Dissociation of CO2 hydration and renal acid secretion in the dogfish, Squalus acanthias.

Maximal rates of renal hydrogen ion secretion and bicarbonate reabsorption in the dogfish were stimulated by intravascular infusion of acidic and basic buffers: bicarbonate, phosphate, phenol red, dimethadione (DMO), imidazole, and piperazine-N,N'-bis(2 ethanesulfonic acid) (PIPES). There was no difference in titratable acid secretion or urinary pH after bicarbonate infusion despite a sevenfold increase in plasma bicarbonate.
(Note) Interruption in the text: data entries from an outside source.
(** * DTF backend: the Dropbox storage gateway and its OAuth token manager

    A shallow embedding of [src/services/dropboxService.js] (class
    [DropboxService]) and of the parts of the JavaScript runtime and of
    the remote file store that its methods rely on.

    Modelling conventions.
    - JavaScript values are the JSON values plus [undefined]; numbers are
      integers ([Z]), so fractional numbers and the rounding of doubles
      beyond 2^53 are outside the model.  Strings are sequences of code
      units ([string], one [ascii] per unit).
    - An [async] method is a computation in the monad [M]: it reads and
      writes the [World] (the service object's fields, the remote store,
      the clock, the list of HTTP requests issued so far) and either
      resolves ([Ok]) or rejects ([Throw], carrying [error.message]).
      One method body runs at a time; interleavings of concurrent
      requests are not modelled.
    - [console.log], [console.warn] and [console.error] have no effect.
    - Runtime builtins whose text is irrelevant or too large to embed
      (JSON printing and parsing, date parsing and formatting, the HTML
      template text) are the fields of the class [Builtins]; module
      [Reference] gives an executable instance used in closed examples. *)

From Stdlib Require Import ZArith List String Ascii Bool Lia Permutation
  Sorted.
From stdpp Require Import base option list gmap strings pretty.
Lemma download_trace q env (uri fname : string) w :
  (forall u f t, q (CallGet u f t) = false) ->
  (forall p, q (CallOpenWb p) = false) ->
  (forall p d, q (CallWrite p d) = false) ->
  List.filter q (trace (snd (download_file_from_uri env uri fname w))) =
  List.filter q (trace w).
Proof.
  intros Hg Ho Hw. rewrite download_cases. cbv zeta.
  destruct (client_get env uri) as [resp|e];
    [destruct (is_success resp);
     [destruct (open_error env _ (fs w));
      [|destruct (write_error env _ (content resp) _)]|]|];
    same_trace; rewrite List.filter_app; simpl;
    rewrite ?Hg, ?Ho, ?Hw; apply app_nil_r.
Qed.

Lemma parse_stage_trace q env request (lib : Library) (p : string) w :
  (forall lvl msg, q (Log lvl msg) = false) ->
  (forall p', q (CallAddFile p') = false) ->
  List.filter q (trace (snd (parse_stage env request lib p w))) =
  List.filter q (trace w).
Proof.
  intros Hl Ha. rewrite parse_stage_cases. cbv zeta.
  destruct (add_file env lib p (fs w, store w)) as [[v|e] [fs' s']]; simpl;
    rewrite List.filter_app; simpl; rewrite ?Hl, ?Ha; apply app_nil_r.
Qed.

Lemma finally_suite_trace q env (temp_file_path : option string) w :
  (forall lvl msg, q (Log lvl msg) = false) ->
  (forall p, q (CallExists p) = false) ->
  (forall p, q (CallRemove p) = false) ->
  List.filter q (trace (snd (finally_suite env temp_file_path w))) =
  List.filter q (trace w).
Proof.
  intros Hl He Hr. rewrite finally_suite_cases.
  destruct temp_file_path as [p|]; [|reflexivity].
  destruct (String.eqb p ""); [reflexivity|].
  destruct (fs w !! p); [destruct (remove_error env p (fs w))|]; same_trace;
    rewrite List.filter_app; simpl; rewrite ?Hl, ?He, ?Hr; apply app_nil_r.
Qed.

Lemma finally_suite_store env (temp_file_path : option string) w :
  store (snd (finally_suite env temp_file_path w)) = store w.
Proof.
  rewrite finally_suite_cases.
  destruct temp_file_path as [p|]; [|reflexivity].
  destruct (String.eqb p ""); [reflexivity|].
  destruct (fs w !! p); [destruct (remove_error env p (fs w))|]; reflexivity.
Qed.

(** After the [finally] suite the staged file is gone, when [os.remove] does
    not fail. *)
Lemma finally_suite_removes env (p : string) w :
  String.eqb p "" = false ->
  (forall fs0, remove_error env p fs0 = None) ->
  fs (snd (finally_suite env (Some p) w)) !! p = None.
Proof.
  intros Hne Hrm. rewrite finally_suite_cases, Hne.
  destruct (fs w !! p) eqn:Hp; [|exact Hp].
  rewrite Hrm. simpl. apply lookup_delete_eq.
Qed.

(** C1, as the code has it.  Take a call before which no file sits at the
    staging path.  On every exit path -- resolution failure, fetch failure,
    parse failure, success, an exception nobody catches -- no file sits there
    after the call either, provided [os.remove] does not fail for that path
    (a failure is only logged, and the file stays) and the write of the body
    does not fail. *)
Theorem staged_file_removed_unless_remove_fails env request w :
  let p := local_path_of env (filename request) in
  (forall fs0, remove_error env p fs0 = None) ->
  (forall d fs0, write_error env p d fs0 = None) ->
  fs w !! p = None ->
  fs (snd (add_file_to_library env request w)) !! p = None.
Proof.
  intros p Hrm Hwr Hw.
  rewrite add_file_to_library_eq. cbn [snd].
  rewrite try_except_part_eq. cbn [fst snd]. rewrite try_suite_eq.
  pose proof (resolve_stage_fs env request w) as Hfs.
  destruct (resolve_stage env request w) as [[lib|e] w1]; cbn [fst snd] in *.
  2:{ rewrite finally_suite_cases. cbn [snd].
      rewrite (proj1 (except_clauses_fs _ _ _)), Hfs. exact Hw. }
  rewrite download_cases. cbv zeta. fold p. rewrite Hfs.
  assert (Hnone : forall e w', fs w' = fs w ->
            fs (snd (finally_suite env None
                       (snd (except_clauses request (Raise e) w')))) !! p = None).
  { intros e w' Hw'. rewrite finally_suite_cases. cbn [snd].
    rewrite (proj1 (except_clauses_fs _ _ _)), Hw'. exact Hw. }
  destruct (client_get env (blob_uri request)) as [resp|e]; cbn [fst snd].
  2:{ apply Hnone. simpl. exact Hfs. }
  destruct (is_success resp); cbn [fst snd].
  2:{ apply Hnone. simpl. exact Hfs. }
  destruct (open_error env p (fs w)); cbn [fst snd].
  { apply Hnone. simpl. exact Hfs. }
  rewrite Hwr. cbn [fst snd].
  apply finally_suite_removes; [apply local_path_of_nonempty|exact Hrm].
Qed.
(** A line is the text up to and including the next newline. *)
Lemma readlines_from_line cur l rest :
  Forall (fun c => c <> nl) l ->
  readlines_from cur (l ++ nl :: rest)
  = (cur ++ l ++ [nl]) :: readlines_from [] rest.
Proof.
  intros Hl. revert cur. induction Hl as [|c l Hc _ IH]; intros cur; simpl.
  - reflexivity.
  - destruct (N.eqb c nl) eqn:E; [apply N.eqb_eq in E; contradiction|].
    rewrite IH, <- app_assoc. reflexivity.
Qed.

End RuntimeFacts.

(** ** The pattern of the two scripts *)

Section PatternFacts.

Variable unicode_decimal : N -> option N.

Local Notation "'is_dec'" := (is_decimal unicode_decimal).
Local Notation "'digits'" := (decimals unicode_decimal).
Local Notation "'subset_match'" :=
  (re_match unicode_decimal V110.subset_pattern).

(** The two versions compile the same pattern. *)
Lemma subset_pattern_same : V100.subset_pattern = V110.subset_pattern.
Proof. reflexivity. Qed.

(** The line starts with a statement: the match succeeds, whatever follows. *)
Lemma subset_match_statement a b rest :
  digits a -> digits b -> subset_match (statement a b ++ rest) = Some [a; b].
Proof.
  intros [Ha Hda] [Hb Hdb].
  unfold statement, V110.subset_pattern.
  rewrite <- !app_assoc, re_match_literal.
  change ([DigitsGroup] ++ map Lit (py ",") ++ [DigitsGroup] ++ map Lit (py ");"))
    with (DigitsGroup :: Lit 44%N :: DigitsGroup :: Lit 41%N :: map Lit (py ";") ++ []).
  change (py "," ++ b ++ py ");" ++ rest) with (44%N :: b ++ 41%N :: py ";" ++ rest).
  rewrite re_match_digits_group by (apply not_decimal_ascii; lia).
  rewrite span_decimals_run;
    [| assumption | apply not_decimal_ascii; lia].
  destruct a as [|a0 a]; [congruence|].
  rewrite re_match_lit.
  rewrite re_match_digits_group by (apply not_decimal_ascii; lia).
  rewrite span_decimals_run;
    [| assumption | apply not_decimal_ascii; lia].
  destruct b as [|b0 b]; [congruence|].
  rewrite re_match_lit, re_match_literal. reflexivity.
Qed.

(** The match succeeds: the line starts with a statement, and the groups are
    its two runs of digits. *)
Lemma subset_match_inv line m :
  subset_match line = Some m ->
  exists a b rest,
    digits a /\ digits b /\ line = statement a b ++ rest /\ m = [a; b].
Proof.
  unfold V110.subset_pattern. intros H.
  apply re_match_literal_inv in H as (s1 & -> & H).
  change ([DigitsGroup] ++ map Lit (py ",") ++ [DigitsGroup] ++ map Lit (py ");"))
    with (DigitsGroup :: Lit 44%N :: DigitsGroup :: Lit 41%N :: map Lit (py ";") ++ [])
    in H.
  rewrite re_match_digits_group in H by (apply not_decimal_ascii; lia).
  destruct (span_decimals unicode_decimal s1) as [a s2] eqn:Ha.
  apply span_decimals_spec in Ha as [-> Hda].
  destruct a as [|a0 a]; [discriminate|].
  destruct (re_match unicode_decimal _ s2) as [m1|] eqn:H1; [|discriminate].
  injection H as <-.
  apply re_match_lit_inv in H1 as (s3 & -> & H1).
  rewrite re_match_digits_group in H1 by (apply not_decimal_ascii; lia).
  destruct (span_decimals unicode_decimal s3) as [b s4] eqn:Hb.
  apply span_decimals_spec in Hb as [-> Hdb].
  destruct b as [|b0 b]; [discriminate|].
  destruct (re_match unicode_decimal _ s4) as [m2|] eqn:H2; [|discriminate].
  injection H1 as <-.
  apply re_match_lit_inv in H2 as (s5 & -> & H2).
  apply re_match_literal_inv in H2 as (s6 & -> & H2).
  injection H2 as <-.
  exists (a0 :: a), (b0 :: b), s6.
  split; [split; [discriminate | assumption]|].
  split; [split; [discriminate | assumption]|].
  split; [|reflexivity].
  unfold statement. rewrite <- !app_assoc. reflexivity.
Qed.

End PatternFacts.

(** ** The extractors *)

Section ExtractorFacts.

Variable unicode_decimal : N -> option N.

Local Notation "'digits'" := (decimals unicode_decimal).
Local Notation "'int_of'" := (int_digits unicode_decimal).
Local Notation "'subset_match'" :=
  (re_match unicode_decimal V110.subset_pattern).

Lemma line_range_same line :
  V100.line_range unicode_decimal line = V110.line_range unicode_decimal line.
Proof. reflexivity. Qed.

(** A line that starts with a statement has the range the statement spells. *)
Lemma line_range_statement a b rest :
  digits a -> digits b ->
  exists s c,
    int_of a = Some s /\ int_of b = Some c /\ 0 <= s /\ 0 <= c /\
    V110.line_range unicode_decimal (statement a b ++ rest) = Some (s, c).
Proof.
  intros Ha Hb.
  destruct (int_digits_decimals _ _ Ha) as (s & Hs & Hs0).
  destruct (int_digits_decimals _ _ Hb) as (c & Hc & Hc0).
  exists s, c. repeat split; try assumption.
  unfold V110.line_range.
  rewrite subset_match_statement by assumption.
  simpl. unfold group. simpl. rewrite Hs. simpl. rewrite Hc. reflexivity.
Qed.

(** The converse: a line has a range only if it starts with a statement. *)
Lemma line_range_inv line s c :
  V110.line_range unicode_decimal line = Some (s, c) ->
  exists a b rest,
    digits a /\ digits b /\ line = statement a b ++ rest /\
    int_of a = Some s /\ int_of b = Some c /\ 0 <= s /\ 0 <= c.
Proof.
  unfold V110.line_range. intros H.
  destruct (subset_match line) as [m|] eqn:Hm; [|discriminate].
  apply subset_match_inv in Hm as (a & b & rest & Ha & Hb & -> & ->).
  destruct (int_digits_decimals _ _ Ha) as (s' & Hs & Hs0).
  destruct (int_digits_decimals _ _ Hb) as (c' & Hc & Hc0).
  simpl in H. unfold group in H. simpl in H.
  rewrite Hs in H. simpl in H. rewrite Hc in H. simpl in H.
  injection H as <- <-.
  exists a, b, rest. repeat split; try assumption; apply Ha || apply Hb.
Qed.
Bicarbonate reabsorption was increased 12-fold and showed no evidence of reaching a maximum. This was not altered by methazolamide, as expected, since there is no renal carbonic anhydrase in seagoing fish. Imidazole resulted in the greatest augmentation of renal titratable acid secretion (33----390 mueq . h-1 . kg-1) and did not alter urinary pH. Inhibition of organic base secretion by Darstine had no effect on the imidazole-induced maximal rate of acid secretion. This rate was compared with that of hydrogen ion generation calculated from the uncatalyzed reactions of CO2 and H2O or OH-, maximizing PCO2 and OH- gradients and reaction volumes in vivo. These calculated chemical rates could only account for 9-14% of the measured maximal acidification rate. Thus the powerful process that maintains constant acid urine pH is not only independent of carbonic anhydrase but can function well in a low CO2 environment in which the reactions CO2 + H2O or CO2 + OH- do not furnish enough protons for H+ secretion or HCO3- reabsorption. We conclude that following the cellular protolysis of water, processes other than those involving CO2 buffering of OH- permit H+ to engage in the formation of urine.